Sky History, the joint-venture UK television channel run by A+E Networks UK and Comcast-owned Sky, has canceled its reality competition series The Chop: Britain’s Top Woodworker after questions arose over whether a contestant had Nazi tattoos emblazoned on his face.
A+E Networks UK took The Chop off-air last week pending an investigation into Darren Lumsden’s ink. That investigation has concluded that the series cannot return to screens because the symbols on Lumsden’s face “could be connected to far-right ideologies and could cause offence.”
Prominent among Lumsden’s markings is the number 88, which is white supremacist numerical code for Heil Hitler. The carpenter has denied any association with far-right groups and said the 88 symbolizes the year of his father’s death. Doubt has been cast over this claim, however, after the MailOnline discovered that Lumsden’s father is alive and well.
An A+E Networks UK spokesman said: “Following an independent investigation, AETN UK has made the decision not to broadcast any further episodes of The Chop on Sky History. A contestant’s tattoos included symbols that could be connected to far-right ideologies and could cause offence; we sincerely apologise for that and we are sorry that our processes did not prompt further investigation at an earlier stage.
“The contestant continues to strenuously deny that he has, or ever had, far-right leanings. We are thoroughly reviewing our internal processes following the investigation. AETN UK and Sky History stand against racism and hate speech of all kinds.”
The Chop producer Big Wheel Film & Television also issued a statement saying that it acted in good faith throughout the making of the Sky History show and cooperated fully with the investigation.
“Big Wheel Film & Television acted professionally, appropriately and in good faith throughout the making of The Chop, following robust due diligence and duty of care processes from casting through to delivery,” a spokesman said.
“All issues, problems and concerns identified in relation to Darren Lumsden’s tattoos during production were fully reported up to AETN UK, and the broadcaster’s directives and instructions in response were closely followed. Big Wheel Film & Television co-operated fully with the independent investigation put in place by AETN UK, and shared details of relevant processes, discussions and exchanges, along with supporting evidence and documentation.
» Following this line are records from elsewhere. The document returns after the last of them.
(* ===== verification/PollTable.v ===== *)
(** * The array of sockets and its hash table

    [Hash]: the buckets lead from the sockets of a set of connections to these.  [Tab]: the
    array has the connections of a list in its order, each with its events and
    its index.  The operations keep both. *)

From stdpp Require Import gmap.
From S2P Require Import Prelude Ws PollFds PollLists.

Module PollTable.
Export PollLists.

(** ** Arrays *)

#[local] Arguments aget : simpl never.
#[local] Arguments aset : simpl never.
#[local] Arguments LWS_FD_HASH : simpl never.
#[local] Arguments nz : simpl never.

Lemma aget_nat {A} (l : list A) i : aget l (Z.of_nat i) = l !! i.
Proof. unfold aget. rewrite (proj2 (Z.ltb_ge _ _)) by lia. by rewrite Nat2Z.id. Qed.

Lemma aset_nat {A} (l : list A) i x : (i < length l)%nat -> aset l (Z.of_nat i) x = Some (<[i := x]> l).
Proof. intros Hi. unfold aset. rewrite aget_nat. apply lookup_lt_is_Some in Hi as [y ->]. cbn. by rewrite Nat2Z.id. Qed.

(** ** The hash table *)

Definition sk (t : poll_ctx) (id : nat) : option Z := sockfd <$> wsis t !! id.

Record Bucket (cap : Z) (s : nat -> option Z) (D : gset nat) (h : nat) (b : bucket) (l : list nat) : Prop := {
  bk_length : b_length b = Z.of_nat (length l);
  bk_cap : Z.of_nat (length (b_wsi b)) = cap;
  bk_wsi : take (length l) (b_wsi b) = Some <$> l;
  bk_nodup : NoDup l;
  bk_in : forall id, id ∈ l <-> id ∈ D /\ exists fd, s id = Some fd /\ LWS_FD_HASH fd = Z.of_nat h
}.

Record Hash (cap : Z) (tab : list bucket) (s : nat -> option Z) (D : gset nat) : Prop := {
  hs_len : length tab = 32%nat;
  hs_bucket : forall h b, tab !! h = Some b -> exists l, Bucket cap s D h b l;
  hs_live : forall id, id ∈ D -> exists fd, s id = Some fd /\ 0 <= fd < 2 ^ 31;
  hs_inj : forall id id' fd, id ∈ D -> id' ∈ D -> s id = Some fd -> s id' = Some fd -> id = id'
}.

Lemma hash_ext cap tab s s' D : (forall x, x ∈ D -> s' x = s x) -> Hash cap tab s D -> Hash cap tab s' D.
Proof.
  intros E [S1 S2 S3 S4]. constructor; [done| | |].
  - intros h b Hb. destruct (S2 h b Hb) as (l & [B1 B2 B3 B4 B5]). exists l. constructor; try done. intros x. rewrite B5.
    split; intros (Hx & f & Hf & Hh); (split; [done|]); exists f; [by rewrite E|by rewrite <- E].
  - intros x Hx. rewrite E by done. by apply S3.
  - intros x y f Hx Hy. rewrite !E by done. by apply S4.
Qed.

Lemma hash_range fd : 0 <= LWS_FD_HASH fd < 32.
Proof. unfold LWS_FD_HASH, FD_HASHTABLE_MODULUS. apply Z.mod_pos_bound. lia. Qed.

Lemma aset_hash {A} (l : list A) fd x : length l = 32%nat -> aset l (LWS_FD_HASH fd) x = Some (<[Z.to_nat (LWS_FD_HASH fd) := x]> l).
Proof. intros Hl. pose proof (hash_range fd). rewrite <- (Z2Nat.id (LWS_FD_HASH fd)) at 1 by lia. apply aset_nat. lia. Qed.

Lemma bucket_at cap s D h b l n : Bucket cap s D h b l -> (n < length l)%nat -> b_wsi b !! n = Some <$> l !! n.
Proof. intros B Hn. rewrite <- (lookup_take_lt _ (length l)) by done. rewrite (bk_wsi _ _ _ _ _ _ B). apply list_lookup_fmap. Qed.

Section Find.
Context (t : poll_ctx) (cap : Z) (D : gset nat) (h : nat) (b : bucket) (l : list nat) (B : Bucket cap (sk t) D h b l).

Lemma find_fd_ok fd : forall rest n, drop n l = rest -> (n <= length l)%nat ->
  (exists i id, rest !! i = Some id /\ sk t id = Some fd /\ find_fd t b fd (length rest) (Z.of_nat n) = Some (Some (Z.of_nat (n + i)))) \/
  (find_fd t b fd (length rest) (Z.of_nat n) = Some None /\ forall id, id ∈ rest -> sk t id <> Some fd).
Proof.
  induction rest as [|id rest IH]; intros n Hd Hn; [right; split; [done|]; intros id Hid; by apply not_elem_of_nil in Hid|].
  assert (Hid : l !! n = Some id) by (rewrite <- (Nat.add_0_r n), <- lookup_drop, Hd; done).
  apply lookup_lt_Some in Hid as Hlt. cbn [length find_fd]. rewrite aget_nat, (bucket_at _ _ _ _ _ _ _ B), Hid by done. cbn [fmap option_fmap option_map mjoin option_join mbind option_bind].
  assert (Hl : exists w, wsis t !! id = Some w).
  { assert (Hin : id ∈ l) by (by apply list_elem_of_lookup_2 in Hid). apply (bk_in _ _ _ _ _ _ B) in Hin as (_ & fd' & Hs & _).
    unfold sk in Hs. destruct (wsis t !! id); [by eexists|done]. }
  destruct Hl as [w Hw]. rewrite Hw. cbn [mbind option_bind]. destruct (sockfd w =? fd) eqn:E.
  - apply Z.eqb_eq in E. left. exists 0%nat, id. split; [done|]. unfold sk. rewrite Hw. split; [cbn; congruence|]. by rewrite Nat.add_0_r.
  - apply Z.eqb_neq in E. assert (Hd' : drop (S n) l = rest) by (rewrite <- Nat.add_1_r, <- drop_drop, Hd; done).
    replace (Z.of_nat n + 1) with (Z.of_nat (S n)) by lia. destruct (IH (S n) Hd' ltac:(lia)) as [(i & id' & Hi & Hs & Hf)|[Hf Hno]].
    + left. exists (S i), id'. split; [done|]. split; [done|]. rewrite Hf. do 2 f_equal. lia.
    + right. split; [done|]. intros id' [->|Hin]%elem_of_cons; [unfold sk; rewrite Hw; cbn; congruence|by apply Hno].
Qed.

End Find.

Section Hash.
Context (t : poll_ctx) (cap : Z) (D : gset nat) (Hs : Hash cap (fd_hashtable t) (sk t) D).

Lemma hash_bucket fd : exists b l, fd_hashtable t !! Z.to_nat (LWS_FD_HASH fd) = Some b /\
  aget (fd_hashtable t) (LWS_FD_HASH fd) = Some b /\ Bucket cap (sk t) D (Z.to_nat (LWS_FD_HASH fd)) b l.
Proof.
  pose proof (hash_range fd) as Hr. assert (Hl : (Z.to_nat (LWS_FD_HASH fd) < length (fd_hashtable t))%nat) by (rewrite (hs_len _ _ _ _ Hs); lia).
  apply lookup_lt_is_Some in Hl as [b Hb]. destruct (hs_bucket _ _ _ _ Hs _ _ Hb) as [l Bl]. exists b, l. split; [done|]. split; [|done].
  unfold aget. by rewrite (proj2 (Z.ltb_ge _ _)) by lia.
Qed.

(** The index of a connection in its bucket. *)
Lemma find_fd_member id fd : id ∈ D -> sk t id = Some fd -> exists b l n,
  fd_hashtable t !! Z.to_nat (LWS_FD_HASH fd) = Some b /\ aget (fd_hashtable t) (LWS_FD_HASH fd) = Some b /\
  Bucket cap (sk t) D (Z.to_nat (LWS_FD_HASH fd)) b l /\ l !! n = Some id /\
  find_fd t b fd (Z.to_nat (b_length b)) 0 = Some (Some (Z.of_nat n)).
Proof.
  intros Hid Hfd. destruct (hash_bucket fd) as (b & l & E1 & E2 & Bl). pose proof (hash_range fd) as Hr.
  assert (Hin : id ∈ l) by (apply (bk_in _ _ _ _ _ _ Bl); split; [done|]; exists fd; split; [done|lia]).
  destruct (find_fd_ok t cap D _ b l Bl fd l 0 eq_refl ltac:(lia)) as [(i & id' & Hi & Hs' & Hf)|[_ Hno]].
  - exists b, l, i. rewrite (bk_length _ _ _ _ _ _ Bl), Nat2Z.id. split_and!; try done. assert (id' = id) as <-; [|done].
    apply (hs_inj _ _ _ _ Hs id' id fd); [|done..]. apply list_elem_of_lookup_2 in Hi. by apply (bk_in _ _ _ _ _ _ Bl) in Hi as [? _].
  - by destruct (Hno id Hin).
Qed.

Lemma wsi_from_fd_in id fd : id ∈ D -> sk t id = Some fd -> wsi_from_fd t fd = Some (Some id).
Proof.
  intros Hid Hfd. destruct (find_fd_member id fd Hid Hfd) as (b & l & n & _ & E & Bl & Hn & Hf). unfold wsi_from_fd. rewrite E. cbn [mbind option_bind].
  rewrite Hf. cbn [mbind option_bind]. apply lookup_lt_Some in Hn as Hlt. by rewrite aget_nat, (bucket_at _ _ _ _ _ _ _ Bl), Hn by done.
Qed.

Lemma wsi_from_fd_out fd : (forall id, id ∈ D -> sk t id <> Some fd) -> wsi_from_fd t fd = Some None.
Proof.
  intros Hno. destruct (hash_bucket fd) as (b & l & _ & E & Bl). unfold wsi_from_fd. rewrite E. cbn [mbind option_bind].
  rewrite (bk_length _ _ _ _ _ _ Bl), Nat2Z.id. destruct (find_fd_ok t cap D _ b l Bl fd l 0 eq_refl ltac:(lia)) as [(i & id & Hi & Hs' & _)|[Hf _]].
  - destruct (Hno id); [|done]. apply list_elem_of_lookup_2 in Hi. by apply (bk_in _ _ _ _ _ _ Bl) in Hi as [? _].
  - change (Z.of_nat 0) with 0 in Hf. by rewrite Hf.
Qed.

(** A bucket whose list has changed, in its table. *)
Lemma hash_update fd b' l' D' s' : let h := Z.to_nat (LWS_FD_HASH fd) in
  Bucket cap s' D' h b' l' ->
  (forall h', h' <> h -> forall id, (id ∈ D' /\ exists f, s' id = Some f /\ LWS_FD_HASH f = Z.of_nat h') <-> (id ∈ D /\ exists f, sk t id = Some f /\ LWS_FD_HASH f = Z.of_nat h')) ->
  (forall id, id ∈ D' -> exists f, s' id = Some f /\ 0 <= f < 2 ^ 31) ->
  (forall id id' f, id ∈ D' -> id' ∈ D' -> s' id = Some f -> s' id' = Some f -> id = id') ->
  Hash cap (<[h := b']> (fd_hashtable t)) s' D'.
Proof.
  intros h Bl Ho Hl Hi. pose proof (hash_range fd) as Hr. constructor; try done.
  - rewrite length_insert. apply Hs.
  - intros h' c Hc. destruct (decide (h' = h)) as [->|Hn].
    + rewrite list_lookup_insert_eq in Hc by (rewrite (hs_len _ _ _ _ Hs); lia). injection Hc as <-. by exists l'.
    + rewrite list_lookup_insert_ne in Hc by done. destruct (hs_bucket _ _ _ _ Hs _ _ Hc) as (l & [C1 C2 C3 C4 C5]).
      exists l. constructor; try done. intros id. by rewrite C5, Ho.
Qed.

End Hash.

Lemma shift_down_ok : forall r l n, (n + r < length l)%nat ->
  shift_down r l (Z.of_nat n) = Some (take n l ++ take r (drop (S n) l) ++ drop (n + r) l).
Proof.
  induction r as [|r IH]; intros l n Hr; cbn [shift_down].
  - rewrite take_0, Nat.add_0_r. cbn [app]. by rewrite take_drop.
  - replace (Z.of_nat n + 1) with (Z.of_nat (S n)) by lia. rewrite aget_nat.
    assert (is_Some (l !! S n)) as [x Hx] by (apply lookup_lt_is_Some; lia). rewrite Hx. cbn [mbind option_bind].
    rewrite aset_nat by lia. cbn [mbind option_bind]. rewrite IH by (rewrite length_insert; lia). f_equal.
    rewrite (drop_insert_lt l), (drop_insert_lt l) by lia. rewrite (take_S_r _ _ x) by (apply list_lookup_insert_eq; lia).
    rewrite take_insert_ge by lia. rewrite <- app_assoc. f_equal. rewrite (drop_S l x (S n)) by done. cbn [take app]. do 2 f_equal. f_equal. lia.
Qed.

Lemma take_delete_fmap (l : list nat) (L : list (option nat)) n : take (length l) L = Some <$> l -> (n < length l)%nat -> (length l < length L)%nat ->
  take (length l - 1) (take n L ++ take (length l - n) (drop (S n) L) ++ drop (n + (length l - n)) L) = Some <$> delete n l.
Proof.
  intros E Hn HL. rewrite list_fmap_delete, <- E, delete_take_drop.
  replace (n + (length l - n))%nat with (length l) by lia. rewrite take_app_ge by (rewrite length_take; lia). rewrite length_take, Nat.min_l by lia.
  rewrite take_app_le by (rewrite length_take, length_drop; lia). rewrite take_take, take_take, Nat.min_l by lia. f_equal.
  - f_equal. lia.
  - rewrite skipn_firstn_comm. f_equal. lia.
Qed.

Lemma bucket_delete cap s D h b l n id : Bucket cap s D h b l -> l !! n = Some id -> Z.of_nat (length l) < cap ->
  exists L, shift_down (Z.to_nat (b_length b - Z.of_nat n)) (b_wsi b) (Z.of_nat n) = Some L /\
    Bucket cap s (D ∖ {[id]}) h (mkBucket L (b_length b - 1)) (delete n l).
Proof.
  intros [B1 B2 B3 B4 B5] Hn Hc. apply lookup_lt_Some in Hn as Hlt. rewrite B1. replace (Z.to_nat _) with (length l - n)%nat by lia.
  rewrite shift_down_ok by lia. eexists. split; [reflexivity|].
  assert (Hlen : length (delete n l) = (length l - 1)%nat) by (rewrite length_delete by (by eexists); lia). constructor; cbn [b_length b_wsi].
  - rewrite Hlen. lia.
  - rewrite !length_app, !length_take, !length_drop. lia.
  - rewrite Hlen. apply take_delete_fmap; [done|done|lia].
  - eapply sublist_NoDup; [exact B4|apply sublist_delete].
  - intros x. rewrite elem_of_difference, not_elem_of_singleton. assert (Ex : x ∈ delete n l <-> x ∈ l /\ x <> id); [|rewrite Ex, B5; naive_solver].
    pose proof (delete_Permutation l n id Hn) as Hp. rewrite Hp in B4. apply NoDup_cons in B4 as [N1 _].
    assert (Hl : x ∈ l <-> x ∈ id :: delete n l) by (by rewrite <- Hp). rewrite Hl, elem_of_cons. naive_solver.
Qed.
“Big Wheel Film & Television stands against all forms of hatred and intolerance, is committed to the highest professional standards, and strives at all times to treat people fairly.”
Only one episode in the nine-part series aired. The Chop was hosted by comedian Lee Mack, presenter Rick Edwards, and carpenter William Hardie. In a Great British Bake Off-style format, 10 contestants gathered in Epping Forest and aim to whittle, carve and chop their way to success, with their creations furnishing a lavish cabin in the woods.